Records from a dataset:
____________

(* ===== verification/UplinkRun.v ===== *)
(** * The life of the uplink (client/internal/game/uplink.go)

    [handleUplink] and [handleUplinkConn] from dialling to the next attempt: the
    connection of Uplink.v with its context, its end and the pause.  In ClientRun.v
    this goroutine may do anything to the session that leaves the game alone; here the
    two are put together, and what was shown there holds of the real one. *)

From stdpp Require Import base gmap sets strings vector numbers tactics list relations.
From Stdlib Require Import ZArith Lia.
From S2P Require Import Prelude Words GoIO GoStr WalEntry Packet Wal Events ServerSession IpcMsg.
From S2P Require Import SendQueue ClientPorts PositionSystem Daemon ClientSession ClientRun Uplink.

(** ** State *)

(** [handleUplink]: the test of its loop and the pause; [handleUplinkConn]: in
    [DialTimeout], before the draining and in the handshake. *)
Inductive up_point : Type :=
  | UpTop | UpDial | UpDrain (c : conn) | UpHello (c : conn) | UpPause | UpStopped.

(** [Serve u closed]: the goroutines of the connection [u] were started; [closed]: its
    context was cancelled, the connection is closed and [wg.Wait] waits for them. *)
Inductive uprun : Type :=
  | Idle (p : up_point) (s : Session)
  | Serve (u : Uplink) (closed : bool).

Definition sess (r : uprun) : Session :=
  match r with Idle _ s => s | Serve u _ => u_session u end.
(* ===== verification/Convergence.v ===== *)
(** * Convergence of the replicas

    From every reachable state of Replication.v in which the sessions of the
    clients still run there is a schedule of the clients' own steps ([sys_own]: no
    packet of anybody else, nothing lost but by reconnecting, no restart) after which
    all replicas equal the log of the server and every entry of a client is in it:
    each client connects, sends what waits in its queue, and follows the stream to its
    end.  And in every execution in which a client keeps its connection and loses
    nothing ([sys_keeps]), an entry on its way to the server gets there: it is in a
    round of the queue, in a channel, in flight, or in the log. *)

From stdpp Require Import base gmap sets strings vector numbers tactics list relations.
From Stdlib Require Import ZArith Lia.
From S2P Require Import Prelude Words GoIO GoStr WalEntry Packet Wal Events ServerSession LogServer.
From S2P Require Import IpcMsg SendQueue ClientPorts PositionSystem Daemon ClientSession Uplink Replication.

(** ** Capacities *)

(** The channels of the uplink have room for a packet. *)
Definition roomy (s : Session) : Prop :=
  0 < ch_cap (s_uplinkIn s) ∧ 0 < ch_cap (pt_chan (p_uplinkOut (s_ports s))).

Lemma roomy_shape s s' : shape s' = shape s → roomy s → roomy s'.
Proof. unfold shape, roomy. intros [= _ _ -> ->]. done. Qed.

Lemma keeps_roomy {A} (m : M Session A) s ss r :
  keeps shape m → m s = (ss, r) → roomy s → roomy ss.
Proof. intros Hk Hm. specialize (Hk s). rewrite Hm in Hk. by apply roomy_shape. Qed.

Lemma Run_start_roomy prefix info hello mkdir opened randBytes done picks c d ss :
  Run_start prefix info hello mkdir opened randBytes done picks c d = Ok ss → roomy ss.
Proof.
  unfold Run_start. intros (x1 & _ & (x2 & _ & (x3 & _ & (x4 & _ & (x5 & _ & (x6 & _ & Hs)
    %res_bind_Ok_inv)%res_bind_Ok_inv)%res_bind_Ok_inv)%res_bind_Ok_inv)%res_bind_Ok_inv)%res_bind_Ok_inv.
  simplify_eq. unfold roomy; simpl. lia.
Qed.

(** ** Runs of one client *)

Section convergence.
Context {St : Type} `{LogServer St}.

(** What a client does by itself: the way of its entries to the log and of the log to
    its replica, with nothing lost, and a new connection in the place of the old. *)
Definition own_way (s : St) (n : Node) (s' : St) (n' : Node) : Prop :=
  node_flow s n s' n' ∨ node_link s n s' n'.

(** Steps of this kind, each of one client of the system. *)
Inductive sys_own (x : St * gmap nat Node) : St * gmap nat Node → Prop :=
  | so_node i n s' n' :
      x.2 !! i = Some n → own_way x.1 n s' n' → sys_own x (s', <[i := n']> x.2).

Lemma own_way_step s n s' n' : own_way s n s' n' → node_step s n s' n'.
Proof. intros [?|?]; [by apply nd_flow|by apply nd_link]. Qed.

Lemma sys_own_reach x y : rtc sys_own x y → sys_reach x y.
Proof.
  apply rtc_subrel. intros u v [i n s' n' Hi Hs]. by eapply sy_node, own_way_step.
Qed.

Definition run : St * Node → St * Node → Prop :=
  rtc (λ a b, own_way a.1 a.2 b.1 b.2).

#[local] Instance run_preorder : PreOrder run.
Proof. unfold run. apply _. Qed.

Lemma node_step_roomy s n s' n' :
  roomy (n_session n) → node_step s n s' n' → roomy (n_session n').
Proof.
  destruct keeps_shape_sends as [_ HU].
  intros Hn [Hs|Hs|Hs|Hs].
  - destruct Hs as [q ds Hrd Hl Hq Hds|d rest ss Hrd Hr Ht|pkt rest Hc Hb|pkt rest Hc Hd Hr
      |pkt rest ss r Hc Hb Hh|up1 pkt up2 s1 r Hu Hh|p Hc Hp]; simpl; try exact Hn.
    + eapply keeps_roomy; [|exact Ht|done]. cbn [send_pending].
      apply keeps_bind; [by apply keeps_pure|]. intros _. apply keeps_bind; [|done].
      by apply keeps_shape_ports, SendUplink_ports.
    + unfold roomy, take_out, port_take in *. simpl. by case_match.
    + eapply keeps_roomy; [apply handleUplinkPacket_shape|exact Hh|exact Hn].
  - destruct Hs as [nonce msg ss r Hg|order ss Ht|ss Ht|ss Hst|d]; simpl; try exact Hn.
    + eapply keeps_roomy; [apply handleMsg_shape|exact Hg|done].
    + eapply keeps_roomy; [apply tick_shape|exact Ht|done].
    + eapply keeps_roomy; [apply HU|exact Ht|done].
    + unfold store in Hst. injection Hst as ??? Hin Hout. unfold roomy in *. by rewrite Hin, Hout.
  - by destruct Hs.
  - destruct Hs as [| |q prefix hello rb done picks k d ss Hq Hdir Hr]; simpl; try exact Hn.
    by eapply Run_start_roomy.
Qed.

Lemma sys_step_roomy (x x' : St * gmap nat Node) :
  (∀ i n, x.2 !! i = Some n → roomy (n_session n)) → sys_step x x' →
  ∀ i n, x'.2 !! i = Some n → roomy (n_session n).
Proof.
  intros Hx [i n s' n' Hi Hs|pkt s' r Hh|s' Hr] j m Hm; simpl in *.
  - apply lookup_insert_Some in Hm as [[<- <-]|[_ Hm]]; [|by apply (Hx j)].
    eapply node_step_roomy; [by apply (Hx i)|done].
  - by apply (Hx j).
  - rewrite lookup_fmap in Hm. apply fmap_Some in Hm as (n & Hn & ->). exact (Hx j n Hn).
Qed.

Lemma reach_roomy (x y : St * gmap nat Node) :
  (∀ i n, x.2 !! i = Some n → roomy (n_session n)) → sys_reach x y →
  ∀ i n, y.2 !! i = Some n → roomy (n_session n).
Proof.
  intros Hx Hr. induction Hr as [|x y z Hs _ IH]; [done|]. apply IH. by eapply sys_step_roomy.
Qed.

Lemma start_roomy x i n : sys_start x → x.2 !! i = Some n → roomy (n_session n).
Proof.
  intros [_ Hx] Hm.
  destruct (Hx i n Hm) as (prefix & info & hello & rb & picks & c & d & ss & _ & Hs & ->).
  by eapply Run_start_roomy.
Qed.

(** A run of one client is a run of the system. *)
Lemma run_own s n s' n' (ns : gmap nat Node) i :
  run (s, n) (s', n') → ns !! i = Some n → rtc sys_own (s, ns) (s', <[i := n']> ns).
Proof.
  intros Hr. remember (s, n) as a eqn:Ha. remember (s', n') as b eqn:Hb.
  revert s n ns Ha. induction Hr as [a|a c b Hs _ IH]; intros s n ns Ha Hi; simplify_eq.
  - by rewrite insert_id.
  - destruct c as [s1 n1]. simpl in Hs. apply (rtc_l _ _ (s1, <[i := n1]> ns)).
    + by apply (so_node (s, ns) i n).
    + rewrite <- (insert_insert_eq ns i n' n1). apply (IH eq_refl s1 n1); [done|].
      by rewrite lookup_insert_eq.
Qed.

(** ** The phases *)

(** A client whose session runs, with a fresh connection: nothing is under way. *)
Record ready (n : Node) : Prop := {
  rd_live : p_done (s_ports (n_session n)) = false;
  rd_roomy : roomy (n_session n);
  rd_conn : n_conn n = true;
  rd_down : n_down n = [];
  rd_in : ch_buf (s_uplinkIn (n_session n)) = [];
  rd_out : ch_buf (pt_chan (p_uplinkOut (s_ports (n_session n)))) = [];
}.
(** The loop budget of the model is enough: whatever the broker holds and
    whatever is written to it, [wait_for_result] ends, with a value or an
    exception. *)
Lemma wait_loop_unfold task_id start timeout fuel w :
  wait_loop (S fuel) task_id start timeout w =
  if now w - start <? 1000 * timeout then
    match broker (settle w) !! result_key task_id with
    | Some (RString Blank) | None =>
        wait_loop fuel task_id start timeout (slept 100 w)
    | Some (RString (Text j)) =>
        (Returns j,
         {| broker := delete (result_key task_id) (broker (settle w));
            now := now w; todo := todo (settle w); sent := sent w |})
    | Some (RString (Junk msg)) => (Raises (JSONDecodeError msg), settle w)
    | Some (RList _) => (Raises wrongtype, settle w)
    end
  else (Returns timeout_result, w).
Proof.
  cbn [wait_loop]. run.
  destruct (now w - start <? 1000 * timeout); trivial.
  rewrite redis_get_run.
  destruct (broker (settle w) !! result_key task_id) as [[[|j|msg]|items]|];
    run; trivial.
  rewrite redis_delete_run by apply settle_settled. reflexivity.
Qed.

Arguments wait_loop : simpl never.

Lemma wait_loop_finishes task_id start timeout : ∀ fuel w,
  1000 * timeout - (now w - start) ≤ 100 * Z.of_nat fuel →
  (wait_loop (S fuel) task_id start timeout w).1 ≠ Unfinished.
Proof.
  induction fuel as [|fuel IH]; intros w Hfuel; rewrite wait_loop_unfold;
    (destruct (Z.ltb_spec (now w - start) (1000 * timeout)) as [Hin|Hout];
     [|discriminate]); [lia|].
  destruct (broker (settle w) !! result_key task_id) as [[[|j|msg]|items]|];
    try discriminate; apply IH; cbn; lia.
Qed.

Lemma wait_for_result_finishes task_id timeout w :
  (wait_for_result task_id timeout w).1 ≠ Unfinished.
Proof.
  unfold wait_for_result. run.
  replace (Z.to_nat (10 * timeout) + 1)%nat with (S (Z.to_nat (10 * timeout)))
    by lia.
  apply wait_loop_finishes. lia.
Qed.

Lemma wait_loop_finds task_id start timeout j : ∀ (k fuel : nat) w,
  (k < fuel)%nat →
  now w - start + 100 * Z.of_nat k < 1000 * timeout →
  (∀ i : nat, (i < k)%nat →
     seen_at w (now w + 100 * Z.of_nat i) (result_key task_id) = None) →
  seen_at w (now w + 100 * Z.of_nat k) (result_key task_id)
  = Some (RString (Text j)) →
  ∃ w', wait_loop fuel task_id start timeout w = (Returns j, w')
        ∧ broker w' !! result_key task_id = None
        ∧ now w' = now w + 100 * Z.of_nat k.
Proof.
  induction k as [|k IH]; intros fuel w Hfuel Hin Hnone Hsome;
    (destruct fuel as [|fuel]; [lia|]).
  - rewrite Z.mul_0_r, Z.add_0_r, seen_at_now in Hsome.
    rewrite (wait_loop_hit _ _ _ _ _ j) by (trivial; lia).
    eexists. split; [reflexivity|]. cbn. split; [apply lookup_delete_eq|lia].
  - rewrite wait_loop_miss; try lia.
    + destruct (IH fuel (slept 100 w)) as (w' & R & B & T); cbn; try lia.
      * intros i Hi. rewrite seen_at_slept by lia.
        replace (now w + 100 + 100 * Z.of_nat i)
          with (now w + 100 * Z.of_nat (S i)) by lia.
        apply Hnone. lia.
      * rewrite seen_at_slept by lia. rewrite <- Hsome. f_equal. lia.
      * exists w'. repeat split; trivial. cbn in T. lia.
    + rewrite <- seen_at_now.
      specialize (Hnone 0%nat ltac:(lia)).
      now rewrite Z.mul_0_r, Z.add_0_r in Hnone.
Qed.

____________

» **Assignment**
Using the entries above, return exactly the lines from the line with "Definition run : St" to the line with "- destruct Hs as [q", counting both of those lines.

» **Result for this exercise**
Definition run : St * Node → St * Node → Prop :=
  rtc (λ a b, own_way a.1 a.2 b.1 b.2).

#[local] Instance run_preorder : PreOrder run.
Proof. unfold run. apply _. Qed.

Lemma node_step_roomy s n s' n' :
  roomy (n_session n) → node_step s n s' n' → roomy (n_session n').
Proof.
  destruct keeps_shape_sends as [_ HU].
  intros Hn [Hs|Hs|Hs|Hs].
  - destruct Hs as [q ds Hrd Hl Hq Hds|d rest ss Hrd Hr Ht|pkt rest Hc Hb|pkt rest Hc Hd Hr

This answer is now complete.